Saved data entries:
● ● ● ● ● ● ●
(* ===== verification/Cost.v ===== *)
(** Cost specifications ([CostSpec] and [CostUnit] of [src/src/config.rs]) and
    charging, [src/src/cost.rs].

    The CEL engine is a parameter ([Cel]); amounts are binary64.  The
    recorders a charge feeds are in [Metrics]; log events are not modelled. *)

From Stdlib Require Import ZArith Lia Bool Ascii String SpecFloat.
From stdpp Require Import base list strings.
From S2P Require Import Prelude RustStd Redact Text Errors Json F64.

(** [cel::objects::Key] and [cel::Value].  A [HashMap] is the list of its
    entries in iteration order; a duration and a timestamp are the texts they
    print as. *)
Inductive cel_key : Type :=
| KeyString (s : string)
| KeyInt (n : Z)
| KeyUint (n : Z)
| KeyBool (b : bool).

#[warnings="-register-all"]
Inductive cel_value : Type :=
| CelNull
| CelBool (b : bool)
| CelInt (n : Z)
| CelUInt (n : Z)
| CelFloat (f : spec_float)
| CelString (s : string)
| CelList (l : list cel_value)
| CelBytes (b : list byte)
| CelMap (m : list (cel_key * cel_value))
| CelDuration (shown : string)
| CelTimestamp (rfc3339 : string)
| CelOther.                         (* functions and opaque values *)

(** [cel::Program] and its debug printer. *)
Class Cel : Type := {
  Program : Type;
  cel_compile : string -> result string Program;
  cel_execute : Program -> list (string * cel_value) -> result string cel_value;
  cel_debug : cel_value -> string;
}.

(** [lib::cel_value_from_json]. *)
Fixpoint cel_value_from_json (v : value) : cel_value :=
  match v with
  | VNull => CelNull
  | VBool b => CelBool b
  | VNumber (PosInt n) => if n <=? i64_max then CelInt n else CelUInt n
  | VNumber (NegInt n) => CelInt n
  | VNumber (Float f) => CelFloat f
  | VString s => CelString s
  | VArray l => CelList (map cel_value_from_json l)
  | VObject m => CelMap (map (fun kv => (KeyString (fst kv), cel_value_from_json (snd kv))) m)
  end.

Inductive CostUnit : Type := PerCall | PerRow | PerByte | PerQuery.

Definition CostUnit_as_str (u : CostUnit) : string :=
  match u with
  | PerCall => "per_call"
  | PerRow => "per_row"
  | PerByte => "per_byte"
  | PerQuery => "per_query"
  end.

Record CostSpec : Type := {
  spec_unit : CostUnit;
  spec_amount : option string;
  spec_expression : option string;
  spec_currency : string;
  spec_max_per_call : option string;
}.

Definition parse_decimal_amount (s field : string) : result SqlError f64 :=
  let trimmed := trim s in
  if str_is_empty trimmed then Err (InvalidSpec (field +:+ " must not be empty"))
  else
    let? v := ok_or (parse_f64 trimmed)
                (InvalidSpec (field +:+ " '" +:+ trimmed +:+
                              "' is not a valid decimal: invalid float literal")) in
    if negb (f64_is_finite v) then
      Err (InvalidSpec (field +:+ " '" +:+ trimmed +:+ "' is not a finite number"))
    else if f64_ltb v (f64_of_Z 0) then
      Err (InvalidSpec (field +:+ " '" +:+ trimmed +:+ "' must be non-negative"))
    else Ok v.

(** [char::is_control] on UTF-8: C0, DEL and C1 (0xC2 0x80 - 0x9F). *)
Fixpoint has_control (s : string) : bool :=
  match s with
  | EmptyString => false
  | String c s' =>
      (char_Z c <? 32) || (char_Z c =? 127) ||
      ((char_Z c =? 194) && match s' with
                            | String d _ => (128 <=? char_Z d) && (char_Z d <=? 159)
                            | EmptyString => false
                            end) ||
      has_control s'
  end.

Record BackendCost `{Cel} : Type := {
  unit : CostUnit;
  currency : string;
  amount : option f64;
  expression : option Program;
  source : string;
  max_per_call : option f64;
}.

Section Cost.
Context `{Cel} (show_f64 : f64 -> string).

Definition compile_expression (expr : string) : result SqlError Program :=
  rmap_err (fun e => InvalidSpec ("cost.expression does not compile as CEL: " +:+ e))
    (cel_compile expr).

(** [CostSpec::validate]. *)
Definition cost_validate (spec : CostSpec) : result SqlError () :=
  let? _ :=
    match spec_amount spec, spec_expression spec with
    | Some _, Some _ =>
        Err (InvalidSpec "cost spec must set exactly one of `amount` or `expression`, not both")
    | None, None => Err (InvalidSpec "cost spec must set exactly one of `amount` or `expression`")
    | Some amt, None => let? _ := parse_decimal_amount amt "cost.amount" in Ok ()
    | None, Some expr =>
        if str_is_empty (trim expr) then Err (InvalidSpec "cost.expression must not be empty")
        else let? _ := compile_expression expr in Ok ()
    end in
  if str_is_empty (trim (spec_currency spec)) then
    Err (InvalidSpec "cost.currency must not be empty")
  else if has_control (spec_currency spec) then
    Err (InvalidSpec ("cost.currency '" +:+ spec_currency spec +:+ "' contains control characters"))
  else
    match spec_max_per_call spec with
    | Some cap => let? _ := parse_decimal_amount cap "cost.max_per_call" in Ok ()
    | None => Ok ()
    end.

(** [opt.map(f).transpose()]. *)
Definition map_opt {A B} (f : A -> result SqlError B) (o : option A) : result SqlError (option B) :=
  match o with
  | Some a => let? b := f a in Ok (Some b)
  | None => Ok None
  end.

(** [BackendCost::compile]. *)
Definition cost_compile (spec : CostSpec) : result SqlError BackendCost :=
  let? amount := map_opt (fun s => parse_decimal_amount s "cost.amount") (spec_amount spec) in
  let? expression := map_opt compile_expression (spec_expression spec) in
  let? cap := map_opt (fun s => parse_decimal_amount s "cost.max_per_call") (spec_max_per_call spec) in
  let source :=
    match spec_amount spec with
    | Some a => a
    | None => match spec_expression spec with Some e => e | None => EmptyString end
    end in
  Ok {| unit := spec_unit spec; currency := spec_currency spec; amount := amount;
        expression := expression; source := source; max_per_call := cap |}.

Definition cel_value_to_f64 (v : cel_value) : option f64 :=
  match v with
  | CelInt n | CelUInt n => Some (f64_of_Z n)
  | CelFloat f => Some f
  | CelString s => parse_f64 s
  | _ => None
  end.

Definition resolve_base (c : BackendCost) (arguments : value) : result SqlError f64 :=
  match amount c with
  | Some amt => Ok amt
  | None =>
      let? program := ok_or (expression c)
        (InvalidSpec "cost spec has neither amount nor expression — should be unreachable") in
      let? result :=
        rmap_err (fun e => InvalidSpec ("cost.expression evaluation failed: " +:+ e +:+
                                        " (source: " +:+ source c +:+ ")"))
          (cel_execute program [("arguments"%string, cel_value_from_json arguments)]) in
      ok_or (cel_value_to_f64 result)
        (InvalidSpec ("cost.expression must evaluate to a positive number, got " +:+
                      cel_debug result +:+ " (source: " +:+ source c +:+ ")"))
  end.

Definition compute (c : BackendCost) (arguments : value) (row_count payload_bytes : Z)
  : result SqlError f64 :=
  let? base := resolve_base c arguments in
  let amplified :=
    match unit c with
    | PerCall | PerQuery => base
    | PerRow => f64_mul base (f64_of_Z row_count)
    | PerByte => f64_mul base (f64_of_Z payload_bytes)
    end in
  if negb (f64_is_finite amplified) || f64_ltb amplified (f64_of_Z 0) then
    Err (InvalidSpec ("cost computed to non-finite or negative amount " +:+ show_f64 amplified +:+
      " (base=" +:+ show_f64 base +:+ ", unit=" +:+ CostUnit_as_str (unit c) +:+ ", rows=" +:+
      show_u row_count +:+ ", bytes=" +:+ show_u payload_bytes +:+ ")"))
  else
    match max_per_call c with
    | Some cap =>
        if f64_ltb cap amplified then
          Err (InvalidSpec ("cost " +:+ show_f64 amplified +:+ " " +:+ currency c +:+
            " exceeds cost.max_per_call (" +:+ show_f64 cap +:+ " " +:+ currency c +:+
            "); refusing the call"))
        else Ok amplified
    | None => Ok amplified
    end.

(** The amount [emit_refund] records. *)
Definition refund_amount (c : BackendCost) (arguments : value) : f64 :=
  match unit c with
  | PerCall | PerQuery =>
      match resolve_base c arguments with
      | Ok b => b
      | Err _ => f64_of_Z 0
      end
  | PerRow | PerByte => f64_of_Z 0
  end.
End Cost.

(** [refund_reason_for] of [src/src/lib.rs]. *)
Definition refund_reason_for (e : BackendError) : string :=
  match e with
  | BTimeout _ => "timeout"
  | BTransport _ => "transport"
  | BInvalidSpec _ => "invalid_spec"
  | BProfileNotFound _ => "invalid_spec"
  end.

(** * Facts *)

Definition valid_amount (f : f64) : Prop :=
  f64_is_finite f = true /\ f64_ltb f (f64_of_Z 0) = false.

Lemma parse_decimal_amount_valid s field v :
  parse_decimal_amount s field = Ok v -> valid_amount v.
Proof.
  unfold parse_decimal_amount. destruct (str_is_empty _); [done|]. intros H. unfold rbind, ok_or in H.
  destruct (parse_f64 _) as [f|]; [|done]. destruct (f64_is_finite f) eqn:Ef; [|done]. cbn [negb] in H.
  destruct (f64_ltb f (f64_of_Z 0)) eqn:El; [done|]. injection H as <-. done.
Qed.

Section CostFacts.
Context `{Cel} (show_f64 : f64 -> string).

Lemma cost_validate_compile spec :
  cost_validate spec = Ok () -> exists c, cost_compile spec = Ok c.
Proof.
  unfold cost_validate, cost_compile, rbind, map_opt, rbind.
  assert (
    (if str_is_empty (trim (spec_currency spec)) then Err (InvalidSpec "cost.currency must not be empty")
     else if has_control (spec_currency spec) then
       Err (InvalidSpec ("cost.currency '" +:+ spec_currency spec +:+ "' contains control characters"))
     else match spec_max_per_call spec with
          | Some cap => match parse_decimal_amount cap "cost.max_per_call" with
                        | Ok _ => Ok () | Err e => Err e end
          | None => Ok () end) = Ok () ->
    exists cap, (match spec_max_per_call spec with
                 | Some a => match parse_decimal_amount a "cost.max_per_call" with
                             | Ok b => Ok (Some b) | Err e => Err e end
                 | None => Ok None end) = Ok (E := SqlError) cap) as Hcap.
  { destruct (str_is_empty (trim (spec_currency spec))), (has_control (spec_currency spec)); try done.
    destruct (spec_max_per_call spec); [|by eexists].
    destruct (parse_decimal_amount _ _); [by eexists|done]. }
  destruct (spec_amount spec) as [am|], (spec_expression spec) as [ex|]; try done; intros Hv.
  - destruct (parse_decimal_amount _ "cost.amount"); [|done].
    destruct (Hcap Hv) as [cap ->]. by eexists.
  - destruct (str_is_empty (trim ex)); [done|]. destruct (compile_expression ex); [|done].
    destruct (Hcap Hv) as [cap ->]. by eexists.
Qed.

Definition flat (u : CostUnit) : bool := match u with PerCall | PerQuery => true | _ => false end.

(** A validated cost specification compiles; every charge is a finite,
    non-negative amount no greater than the per-call cap; a flat charge is the
    base rate, and the refund of a failed call on a flat unit is exactly what
    the call would have been charged, while row and byte units refund zero. *)
Theorem charges_sound spec :
  cost_validate spec = Ok () ->
  exists c, cost_compile spec = Ok c /\
    (forall args rows bytes a, compute show_f64 c args rows bytes = Ok a ->
       valid_amount a /\
       (forall cap, max_per_call c = Some cap -> f64_ltb cap a = false) /\
       refund_amount c args = (if flat (unit c) then a else f64_of_Z 0)) /\
    (forall a, amount c = Some a -> valid_amount a) /\
    (forall cap, max_per_call c = Some cap -> valid_amount cap).
Proof.
  intros Hv. destruct (cost_validate_compile spec Hv) as [c Hc]. exists c. split; [done|].
  unfold cost_compile, rbind in Hc.
  destruct (map_opt _ (spec_amount spec)) as [am|] eqn:Ea; [|done].
  destruct (map_opt compile_expression _) as [ex|] eqn:Ee; [|done].
  destruct (map_opt _ (spec_max_per_call spec)) as [cap|] eqn:Em; [|done]. injection Hc as <-. simpl.
  assert (forall field o (r : option f64), map_opt (fun s => parse_decimal_amount s field) o = Ok r ->
            forall a, r = Some a -> valid_amount a) as Hm.
  { intros field [s|] r E a ->; unfold map_opt, rbind in E; [|done].
    destruct (parse_decimal_amount s field) eqn:Ep; [|done]. injection E as <-.
    by eapply parse_decimal_amount_valid. }
  split; [|split; eauto]. intros args rows bytes a Hcomp.
  unfold compute, rbind in Hcomp. set (c := Build_BackendCost _ _ _ _ _ _ _) in *.
  destruct (resolve_base c args) as [base|e] eqn:Eb; [|done].
  set (amp := match unit c with PerCall | PerQuery => base | PerRow => _ | PerByte => _ end) in Hcomp.
  destruct (f64_is_finite amp) eqn:Ef; [|done]. cbn [negb orb] in Hcomp.
  destruct (f64_ltb amp (f64_of_Z 0)) eqn:El; [done|].
  assert (amp = a /\ forall k, cap = Some k -> f64_ltb k amp = false) as [<- Hcap].
  { change (max_per_call c) with cap in Hcomp. destruct cap as [k|].
    - destruct (f64_ltb k amp) eqn:Ek; [done|]. injection Hcomp as <-. split; [done|].
      intros k0 Hk. injection Hk as <-. exact Ek.
    - by injection Hcomp as <-. }
  split; [done|]. split; [done|]. unfold refund_amount. rewrite Eb. unfold amp.
  change (unit c) with (spec_unit spec). by destruct (spec_unit spec).
Qed.
End CostFacts.

(** An engine whose every program is the constant 3: an instance of the
    parameters. *)
Module ToyCel.

#[export] Instance cel : Cel := {|
  Program := string;
  cel_compile s := Ok s;
  cel_execute _ _ := Ok (CelInt 3);
  cel_debug _ := EmptyString;
|}.

Definition spec : CostSpec :=
  {| spec_unit := PerRow; spec_amount := Some "0.5"; spec_expression := None;
     spec_currency := "USD"; spec_max_per_call := Some "10" |}%string.

Example charge_examples :
  let c := {| unit := PerRow; currency := "USD"; amount := parse_f64 "0.5"; expression := None;
              source := "0.5"; max_per_call := parse_f64 "10" |}%string in
  cost_compile spec = Ok c /\
  compute (fun _ => EmptyString) c VNull 4 0 = Ok (f64_of_Z 2) /\
  is_ok (compute (fun _ => EmptyString) c VNull 21 0) = false.
Proof. by vm_compute. Qed.

Lemma charges_sound_witness :
  exists c, cost_compile spec = Ok c /\
    (forall args rows bytes a, compute (fun _ => EmptyString) c args rows bytes = Ok a ->
       valid_amount a /\
       (forall cap, max_per_call c = Some cap -> f64_ltb cap a = false) /\
       refund_amount c args = (if flat (unit c) then a else f64_of_Z 0)) /\
    (forall a, amount c = Some a -> valid_amount a) /\
    (forall cap, max_per_call c = Some cap -> valid_amount cap).
Proof. apply (charges_sound (fun _ => EmptyString) spec). by vm_compute. Defined.

End ToyCel.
● ● ● ● ● ● ●
PROBLEM STATEMENT => How many lines in the records hold the string "Import"? The number alone is the answer.

OUTPUT FOR THIS TASK => 3